Thanks so much, Jean! I appreciate your words of advice and will take them to heart.

Pat


Jean M. Pledger said:

Pat:

Dave is correct, there are a lot of laws involved in this one.

I am in California but, unfortunately, my firm is too small to handle a large contingency matter. I cannot comment on the "clear case" of conversion or on the potential that someone could "go back" as far as 35 years to obtain amount you are owed. There are a lot of unknowns based on what little we know from these posts.

I always inform people, however, that litigation is not only expensive, it is emotionally draining as well. While lawyers litigate for a living, most people are not used to the demands on both your money and your time to litigate a matter. Many people are also upset (which is why they are litigating in the first instance) and find that filing a lawsuit is not as satisfactory as it may have first seemed.

I don't have a magic bullet here but I would give a lot of consideration to simply negotiating with the developer (who may have really thought that he had retained the mineral rights) and get the best deal that you can. Once you have a deal, get it in writing.

Good luck!

Pat Parrish said:

Thank you, Jean. Everything you said makes sense. One attorney I spoke to said this is clear "conversion" and if that is the case we could likely go back and get everything owed us.
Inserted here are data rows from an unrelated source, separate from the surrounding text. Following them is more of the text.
(** A failed open leaves open exactly what was open before; a successful
    one leaves in addition the descriptors it returns, with both
    accelerometers open and the device idle. *)
Lemma open_result (h : Trace) :
  let '(r, h') := open_ h in
  match r with
  | None => open_fds h' = open_fds h
  | Some s =>
      calls s = h' /\ open_fds h' = open_fds h ⊎ held (fds s) /\
      0 <= i2c_fd0 (fds s) /\ 0 <= i2c_fd1 (fds s)
  end.
Proof.
  pose (Q := fun (r : option Mxc) (h' : Trace) =>
    match r with
    | None => open_fds h' = open_fds h
    | Some s => calls s = h' /\ open_fds h' = open_fds h ⊎ held (fds s) /\
                0 <= i2c_fd0 (fds s) /\ 0 <= i2c_fd1 (fds s)
    end).
  cut (wp open_ Q h); [unfold wp, res, post, Q; by destruct (open_ h)|].
  assert (forall X : gmultiset Z, X = X ⊎ ∅) as HX by (intros; multiset_solver).
  eapply wp_seq; [apply (detect_panel_fds ∅ (open_fds h)), HX|]. intros deg h1 E1.
  eapply wp_seq; [apply (load_gmtr_fds _ _ ∅ cal_default (open_fds h)), E1|]. intros g h2 E2.
  eapply wp_seq; [apply wp_and; [apply (find_accels_fds ∅ (open_fds h)), E2|
    apply find_accels_ok]|]. intros f1 h3 [E3 Hf1]. simpl in E3.
  eapply wp_seq; [apply wp_and; [apply (proj1 (search_again_fds ∅ f1 Hf1) (open_fds h)), E3|
    apply (search_again_fds ∅ f1 Hf1)]|]. intros f2 h4 [E4 Hf2]. simpl in E4.
  destruct Hf2 as [Hlen Hpos]. destruct f2 as [|fd0 [|fd1 [|]]]; [..|simpl in Hlen; lia].
  - unfold Q. eapply wp_seq; [apply (close_all_fds ∅ _ Hpos (open_fds h)), E4|].
    intros ? h5 E5. simpl in E5. unfold wp, res, post, ret. simpl. rewrite E5. multiset_solver.
  - unfold Q. eapply wp_seq; [apply (close_all_fds ∅ _ Hpos (open_fds h)), E4|].
    intros ? h5 E5. simpl in E5. unfold wp, res, post, ret. simpl. rewrite E5. multiset_solver.
  - inversion_clear Hpos as [|? ? H0fd Hpos']. inversion_clear Hpos' as [|? ? H1fd _].
    eapply wp_seq; [apply (setup_uinput_fds (own_all [fd0; fd1]) (open_fds h));
      simpl; rewrite E4; multiset_solver|]. intros u h5 E5. simpl in E5.
    apply wp_bind, wp_gets. set (s0 := mxc_new deg (snd g) fd0 fd1 u (id h5)).
    destruct (setup_lid_watch_held (own fd0 ⊎ own fd1 ⊎ own u) s0 (open_fds h) eq_refl)
      as (lid & Ef & Eo); [simpl; rewrite E5; multiset_solver|].
    cbv zeta. generalize dependent (post setup_lid_watch s0). intros s' Ef Eo.
    unfold wp, res, post, bind, modify, ret, Q. simpl.
    rewrite Ef, Eo. simpl. split_and!; try done. unfold held. simpl. multiset_solver.
Qed.
End Open.

(** Closing a device closes what it holds and nothing else. *)
Lemma close_fds (s : Mxc) (B : gmultiset Z) :
  open_fds (calls s) = B ⊎ held (fds s) ->
  open_fds (calls (post mxc6655_close s)) = B.
Proof.
  intros Hs. unfold held in Hs. set (f := fds s) in *.
  assert (fdspec (fun _ => own (i2c_fd1 f) ⊎ own (i2c_fd0 f) ⊎ own (uinput_fd f) ⊎ own (lid_fd f))
    ((if 0 <? lid_watch_id (timer s) then g_source_remove (lid_watch_id (timer s)) else ret tt) ;;;
     (if 0 <=? lid_fd f then sys_close (lid_fd f) else ret tt) ;;;
     (if 0 <=? uinput_fd f
      then sys_ioctl (uinput_fd f) UI_DEV_DESTROY ;;; sys_close (uinput_fd f) else ret tt) ;;;
     (if 0 <=? i2c_fd0 f then sys_close (i2c_fd0 f) else ret tt) ;;;
     (if 0 <=? i2c_fd1 f then sys_close (i2c_fd1 f) else ret tt))
    (fun _ (_ : Mxc) => ∅)) as Hf.
  { eapply fdspec_bind; [fd_step; [fd_step|by apply fdspec_ret_eq]|]. intros ?.
    eapply fdspec_bind; [apply fdspec_close_if|]. intros ?.
    eapply fdspec_bind with (Y := fun _ _ => own (i2c_fd1 f) ⊎ own (i2c_fd0 f)).
    { fd_step; [fd_step; [fd_step|by apply fdspec_close_own]|].
      apply fdspec_ret_eq. intros t. by apply own_drop. }
    intros ?. eapply fdspec_bind; [apply fdspec_close_if|]. intros ?.
    eapply fdspec_eq; [|apply (fdspec_close_if ∅)]. intros t. multiset_solver. }
  specialize (Hf B s ltac:(simpl; rewrite Hs; multiset_solver)).
  unfold wp in Hf. simpl in Hf. unfold mxc6655_close.
  transitivity (B ⊎ ∅); [exact Hf|multiset_solver].
Qed.

(** C22: Opening the device leaks no descriptor: a failed open leaves open exactly
    what was open before, and so does closing what a successful one returns,
    which has both accelerometers open. *)
Theorem open_close_balanced (g_strsplit : string -> string -> list string)
    (g_ascii_strtoull : string -> Z) (h : Trace) :
  let '(r, h') := mxc6655_open g_strsplit g_ascii_strtoull h in
  match r with
  | None => open_fds h' = open_fds h
  | Some s =>
      calls s = h' /\ 0 <= i2c_fd0 (fds s) /\ 0 <= i2c_fd1 (fds s) /\
      open_fds (calls (post mxc6655_close s)) = open_fds h
  end.
Proof.
  pose proof (open_result g_strsplit g_ascii_strtoull h) as E.
  destruct (mxc6655_open _ _ h) as [[s|] h']; [|exact E].
  destruct E as (<- & E & ? & ?). split_and!; [done..|]. by apply close_fds.
Qed.

(** After a failed read both accelerometers are closed and looked for again;
    the descriptor of one found alone is forgotten while it is open. *)
Theorem recover_i2c_fds (s : Mxc) (B : gmultiset Z) :
  open_fds (calls s) = B ⊎ held (fds s) ->
  let s' := post recover_i2c s in
  exists found, accels_ok found /\
    match found with
    | [fd0; fd1] => i2c_fd0 (fds s') = fd0 /\ i2c_fd1 (fds s') = fd1 /\
                    open_fds (calls s') = B ⊎ held (fds s')
    | _ => i2c_fd0 (fds s') = -1 /\ i2c_fd1 (fds s') = -1 /\
           open_fds (calls s') = B ⊎ held (fds s') ⊎ own_all found
    end.
Proof.
  intros Hs. unfold held in Hs. start_post. unfold recover_i2c. apply wp_bind, wp_gets.
  set (f := fds s) in *.
  set (R := own (lid_fd f) ⊎ own (uinput_fd f)).
  eapply wp_seq; [apply (fdspec_close_if (R ⊎ own (i2c_fd1 f)) (i2c_fd0 f) B s); simpl;
    rewrite Hs; unfold R; multiset_solver|]. intros ? s1 E1.
  eapply wp_seq; [apply (fdspec_close_if R (i2c_fd1 f) B s1); exact E1|]. intros ? s2 E2.
  eapply wp_seq; [apply (try_unbind_fds R B s2); exact E2|]. intros ? s3 E3.
  eapply wp_seq; [apply wp_and; [apply (find_accels_fds R B s3); exact E3|
    apply find_accels_ok]|]. intros found s4 [E4 Hf]. simpl in E4.
  destruct found as [|fd0 [|fd1 [|]]]; [| | |destruct Hf as [Hl _]; simpl in Hl; lia].
  - apply wp_modify. exists []. split; [done|]. simpl. split_and!; [done..|].
    rewrite E4. unfold R, held. simpl. multiset_solver.
  - apply wp_modify. exists [fd0]. split; [done|]. simpl. split_and!; [done..|].
    rewrite E4. unfold R, held. simpl. multiset_solver.
  - apply wp_modify. exists [fd0; fd1]. split; [done|]. simpl. split_and!; [done..|].
    rewrite E4. unfold R, held. simpl. multiset_solver.
Qed.

(** *** Main loop sources *)

(** The device's own sources, besides those of [B]. *)
Definition sources_ok (B : gmultiset Z) (s : Mxc) : Prop :=
  0 <= timeout_id (timer s) /\ 0 <= lid_watch_id (timer s) /\
  sources (calls s) = B ⊎ src (timeout_id (timer s)) ⊎ src (lid_watch_id (timer s)).

(** The poll timer runs exactly while polling is wanted and the lid open. *)
Definition timer_ok (B : gmultiset Z) (s : Mxc) : Prop :=
  sources_ok B s /\ (0 < timeout_id (timer s) <-> polling_wanted (timer s) = true).

(** Routines that touch neither the timer nor the sources. *)
Definition timer_view (s : Mxc) := (timer s, sources (calls s)).
Abbreviation calm := (same timer_view).

Lemma calm_keeps {A} B (m : M Mxc A) : calm m -> keeps (timer_ok B) m.
Proof. apply same_keeps. intros s t [= E1 E2]. unfold timer_ok, sources_ok. by rewrite E1, E2. Qed.

Lemma calm_quiet {A} (m : M Mxc A) : quiet m -> calm m.
Proof. intros Hm s. destruct (Hm s) as (h & -> & E & _). unfold timer_view. simpl. by rewrite E. Qed.

Lemma calm_callback r : calm (callback r).
Proof. done. Qed.

(** Routines that touch neither mode nor orientation and emit nothing. *)
Definition view (s : Mxc) := (tablet s, ori s, emitted (calls s)).
Abbreviation still := (same view).

Lemma still_quiet {A} (m : M Mxc A) : quiet m -> still m.
Proof. intros Hm s. destruct (Hm s) as (h & -> & _ & E). unfold view. simpl. by rewrite E. Qed.
End Theorems.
There is a 3 year statute of limitations on fraud and possibly theft to FILE a claim (both of which we feel this is) but we are within that until April 2015.

The question becomes, how much can you collect? if THAT is 3 years we're talking about $900 per owner. Not enough to bring a major lawsuit. But I have lost $7,200 plus interest.

When I think about what you said, it feels cheaper and smarter to pay for a full-on title search by Petru and simply take that to small claims court. Each owner is owed less than $10,000.

They will absolutely not settle. We have tried that. They are banking on the fact we will not sue them, I think. I mean, after all, we would go into court against lawyers! The president of the developer, an attorney, is being represented by his son, an attorney! It's a little daunting. Are you in California, Jean?


Jean M. Pledger said:

Pat, you are correct that these issues are dealt with in the grant deeds. Unfortunately, it often happens that the legal descriptions fail to state that the mineral rights are reserved, etc. A full title search would need to be performed in order to ascertain when the mineral rights were severed from the surface ownership and how those mineral rights were passed on. Apparently, PXP (now Freeport McMoran) has been conducting title reviews and found out that you own the mineral rights.

If the developer is not contesting this then you are likely right and he knows that you are entitled to this royalties. With regard to the past royalties, there are statutes of limitations that apply, but can be extended somewhat if you can show that you could not have known that you were entitled to the royalties.
Obviously, I do not know what amounts you have lost (limited by those statutes of limitations). But, if the developer is offering a settlement, it likely makes sense to negotiate and get something rather than expending a lot in attorney fees (which may not be recoverable) in attempting to prove that he knew that he was defrauding you when he had taken these royalties all of these years. That said, the settlement document should include title work (at his expense) showing that you own the mineral rights. Good luck!